What to work on: Whenever a line in the data holds the string "inserted", pull that line out.

--- Entries supplied ---

Definition bad_groove (groove : ManufacturingFeature) (boundary : JointMember) (j : Joint) : bool :=
  negb (bool_decide (f_kind groove = GROOVE)) ||
  negb (bool_decide (f_part_id groove = jm_part_id boundary)) ||
  negb (bool_decide (f_joint_id groove = Some (j_joint_id j))) ||
  match fd_depth_um (f_dimensions groove) with Some d => d <=? 0 | None => true end ||
  negb (f_fit_clearance_um groove =? j_tolerance_um j) ||
  negb (bool_decide (Some (part_actual_thickness_um back + j_tolerance_um j)
                     ∈ [fd_width_um (f_dimensions groove); fd_length_um (f_dimensions groove)])).

(** One pass of the loop body; [None] is its [return False]. *)
Definition capture_joint (c : back_capture) (j : Joint) : option back_capture :=
  back_member ← List.find (fun m => bool_decide (jm_part_id m = part_id back)) (j_members j);
  boundary_member ← List.find (fun m => negb (bool_decide (jm_part_id m = part_id back))) (j_members j);
  step ← step_of !! j_joint_id j;
  boundary_part ← part_by_id !! jm_part_id boundary_member;
  match jm_feature_ids back_member, jm_feature_ids boundary_member with
  | [], [groove_id] =>
      groove ← feature_by_id !! groove_id;
      if bad_groove groove boundary_member j then None
      else
        let inserted := bool_decide (part_id back ∈ step_moving_part_ids step) in
        Some (mkBackCapture (jm_mating_face back_member :: bc_faces c)
                (part_role boundary_part :: bc_roles c)
                (step_moving_part_ids step :: bc_groups c)
                (if inserted then step_number step :: bc_insertion c else bc_insertion c)
                (if inserted then bc_closure c else step_number step :: bc_closure c))
  | _, _ => None
  end.

Fixpoint capture_all (c : back_capture) (js : list Joint) : option back_capture :=
  match js with
  | [] => Some c
  | j :: js' => c' ← capture_joint c j; capture_all c' js'
  end.

Definition back_is_captive (joints : list Joint) : bool :=
  let back_joints := filter (fun j => part_id back ∈ j_part_ids j) joints in
  if negb (bool_decide (length back_joints = 4%nat)) || existsb bad_back_joint back_joints then false
  else
    match capture_all (mkBackCapture [] [] [] [] []) back_joints with
    | None => false
    | Some c =>
        py_set_eq (bc_faces c) [FACE_LEFT; FACE_RIGHT; FACE_TOP; FACE_BOTTOM] &&
        py_subset [TOP; BOTTOM] (bc_roles c) &&
        py_subset (bc_roles c) [LEFT_SIDE; RIGHT_SIDE; DIVIDER; TOP; BOTTOM] &&
        negb (bool_decide (length (remove_dups (bc_groups c)) < 2)%nat) &&
        negb (bool_decide (bc_insertion c = [])) && negb (bool_decide (bc_closure c = [])) &&
        (maxZ 0 (bc_insertion c) <? minZ 0 (bc_closure c))
    end.
End Topology.

Definition captive_inset_back_topology_is_complete
    (parts : list PartInstance) (joints : list Joint) (g : AssemblyGraph) : bool :=
  let backs := filter (fun p => part_role p = BACK) parts in
  negb (bool_decide (backs = [])) &&
  forallb (fun back => back_is_captive (dict_of part_id parts)
                         (dict_of f_feature_id (all_features parts)) (step_by_joint_id g) back joints)
    backs.

(** ** [DesignResult] *)

Record DesignResult := mkDesignResult {
  dr_design_hash : string;
  dr_engine_version : string;
  dr_template_version : string;
  dr_spec : BookcaseDesignSpec;
  dr_parts : list PartInstance;
  dr_joints : list Joint;
  dr_assembly_graph : AssemblyGraph;
  dr_total_weight_g : Z }.

Definition minimum_retention_shear_load_n (r : DesignResult) : Z :=
  let own_weight_n := (dr_total_weight_g r * 981 + 99999) / 100000 in
  let p := spec_parameters (dr_spec r) in
  own_weight_n + p_shelf_count p * p_shelf_load_n p.

Section Integrity.
Context (r : DesignResult).
Definition dr_part_by_id : gmap string PartInstance := dict_of part_id (dr_parts r).
Definition dr_feature_by_id : gmap string ManufacturingFeature :=
  dict_of f_feature_id (all_features (dr_parts r)).

Definition check_joint_retention (j : Joint) : result unit :=
  (if bool_decide (j_joint_type j = DADO) then
     raise_if (bool_decide (j_retention_application_class j = Some LOAD_BEARING_CARCASS_DADO) &&
               negb (bool_decide (j_retention j = spec_joint_retention (dr_spec r))))
       (ValueError "every load-bearing carcass DADO must carry the frozen retention contract");;
     raise_if (bool_decide (j_retention_application_class j = Some CAPTIVE_INSET_BACK_GROOVE) &&
               negb (bool_decide (j_retention j = None)))
       (ValueError "captive inset-back grooves cannot carry carcass retention")
   else raise_if (negb (bool_decide (j_retention j = None)))
     (ValueError "joint retention is bound to a non-DADO joint"));;
  match j_retention j with
  | None => Ok ()
  | Some c =>
      check_all (fun m =>
        part ← of_option (dr_part_by_id !! jm_part_id m) (ValueError "joint references a missing part");
        raise_if (negb (in_range (rc_minimum_applicable_thickness_um c)
                          (rc_maximum_applicable_thickness_um c) (part_actual_thickness_um part)))
          (ValueError "joint retention does not cover a joint member's actual thickness");;
        raise_if (negb (bool_decide ((part_material_id part, part_material_version part)
                                     ∈ map material_key (rc_applicable_materials c))))
          (ValueError "joint retention does not cover a joint member's material version"))
        (j_members j)
  end.

(** The loop over a member's features, threading [referenced_features]. *)
Definition reference_feature (j : Joint) (m : JointMember) (referenced : gmap string string)
    (feature_id : string) : result (gmap string string) :=
  feature ← of_option (dr_feature_by_id !! feature_id)
              (ValueError "joint references a missing manufacturing feature");
  raise_if (negb (bool_decide (f_part_id feature = jm_part_id m)))
    (ValueError "joint member references another part's feature");;
  raise_if (negb (bool_decide (f_joint_id feature = Some (j_joint_id j))))
    (ValueError "joint member references a feature owned by another joint");;
  match referenced !! feature_id with
  | None => Ok (<[feature_id := j_joint_id j]> referenced)
  | Some previous =>
      raise_if (negb (bool_decide (previous = j_joint_id j)))
        (ValueError "manufacturing feature is referenced by multiple joints");;
      Ok referenced
  end.

Definition check_member (j : Joint) (referenced : gmap string string) (m : JointMember)
    : result (gmap string string) :=
  raise_if (negb (bool_decide (jm_part_id m ∈ map part_id (dr_parts r))))
    (ValueError "joint references a missing part");;
  foldM (reference_feature j m) referenced (jm_feature_ids m).

Definition check_joint (referenced : gmap string string) (j : Joint)
    : result (gmap string string) :=
  check_joint_retention j;;
  foldM (check_member j) referenced (j_members j).

Definition check_feature_owner (referenced : gmap string string) (f : ManufacturingFeature)
    : result unit :=
  match f_joint_id f with
  | None => Ok ()
  | Some jid =>
      raise_if (negb (bool_decide (jid ∈ map j_joint_id (dr_joints r))))
        (ValueError "manufacturing feature references a missing joint");;
      raise_if (negb (bool_decide (referenced !! f_feature_id f = Some jid)))
        (ValueError "joint-owned manufacturing feature is absent from its joint")
  end.

Definition check_identities : result unit :=
  let part_ids := map part_id (dr_parts r) in
  let joint_ids := map j_joint_id (dr_joints r) in
  let g := dr_assembly_graph r in
  raise_if (negb (distinct part_ids)) (ValueError "design result has duplicate part IDs");;
  raise_if (negb (distinct joint_ids)) (ValueError "design result has duplicate joint IDs");;
  raise_if (negb (py_set_eq (map node_part_id (graph_nodes g)) part_ids))
    (ValueError "assembly graph and part collection differ");;
  raise_if (negb (py_set_eq (map edge_joint_id (graph_edges g)) joint_ids))
    (ValueError "assembly graph and joint collection differ");;
  raise_if (negb (distinct (map f_feature_id (all_features (dr_parts r)))))
    (ValueError "design result has duplicate manufacturing feature IDs").

Definition check_retention_geometry : result unit :=
  match spec_joint_retention (dr_spec r) with
  | None => Ok ()
  | Some c =>
      fp ← dado_joint_geometry_fingerprint (dr_parts r) (dr_joints r);
      raise_if (negb (bool_decide (rc_joint_geometry_sha256 c = fp)))
        (ValueError "joint-retention contract does not match the exact DADO geometry fingerprint")
  end.

Definition check_back_topology : result unit :=
  if bool_decide (p_back_panel (spec_parameters (dr_spec r)) = INSET_GROOVE) then
    raise_if (negb (captive_inset_back_topology_is_complete (dr_parts r) (dr_joints r)
                      (dr_assembly_graph r)))
      (ValueError "inset back panel is not proven captive on four independent boundaries")
  else
    raise_if (existsb (fun j => bool_decide (j_retention_application_class j
                                             = Some CAPTIVE_INSET_BACK_GROOVE)) (dr_joints r))
      (ValueError "captive inset-back grooves require an inset back panel").

Definition check_retention_capacity : result unit :=
  match spec_joint_retention (dr_spec r) with
  | None => Ok ()
  | Some c =>
      shear ← of_option (List.find (fun l => bool_decide (lc_mode l = SHEAR)) (rc_load_cases c))
                (ValueError "StopIteration");
      raise_if (lc_rated_design_load_n shear <? minimum_retention_shear_load_n r)
        (ValueError "joint-retention shear capacity must cover accumulated row loads and the entire structure's own weight")
  end.

Definition validate_result_integrity : result unit :=
  check_identities;;
  referenced ← foldM check_joint ∅ (dr_joints r);
  check_all (check_feature_owner referenced) (all_features (dr_parts r));;
  check_retention_geometry;;
  check_back_topology;;
  raise_if (negb (sumZ (map part_weight_g (dr_parts r)) =? dr_total_weight_g r))
    (ValueError "total design weight does not equal the part weights");;
  check_retention_capacity.
End Integrity.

---

Task response:
        let inserted := bool_decide (part_id back ∈ step_moving_part_ids step) in
                (if inserted then step_number step :: bc_insertion c else bc_insertion c)
                (if inserted then bc_closure c else step_number step :: bc_closure c))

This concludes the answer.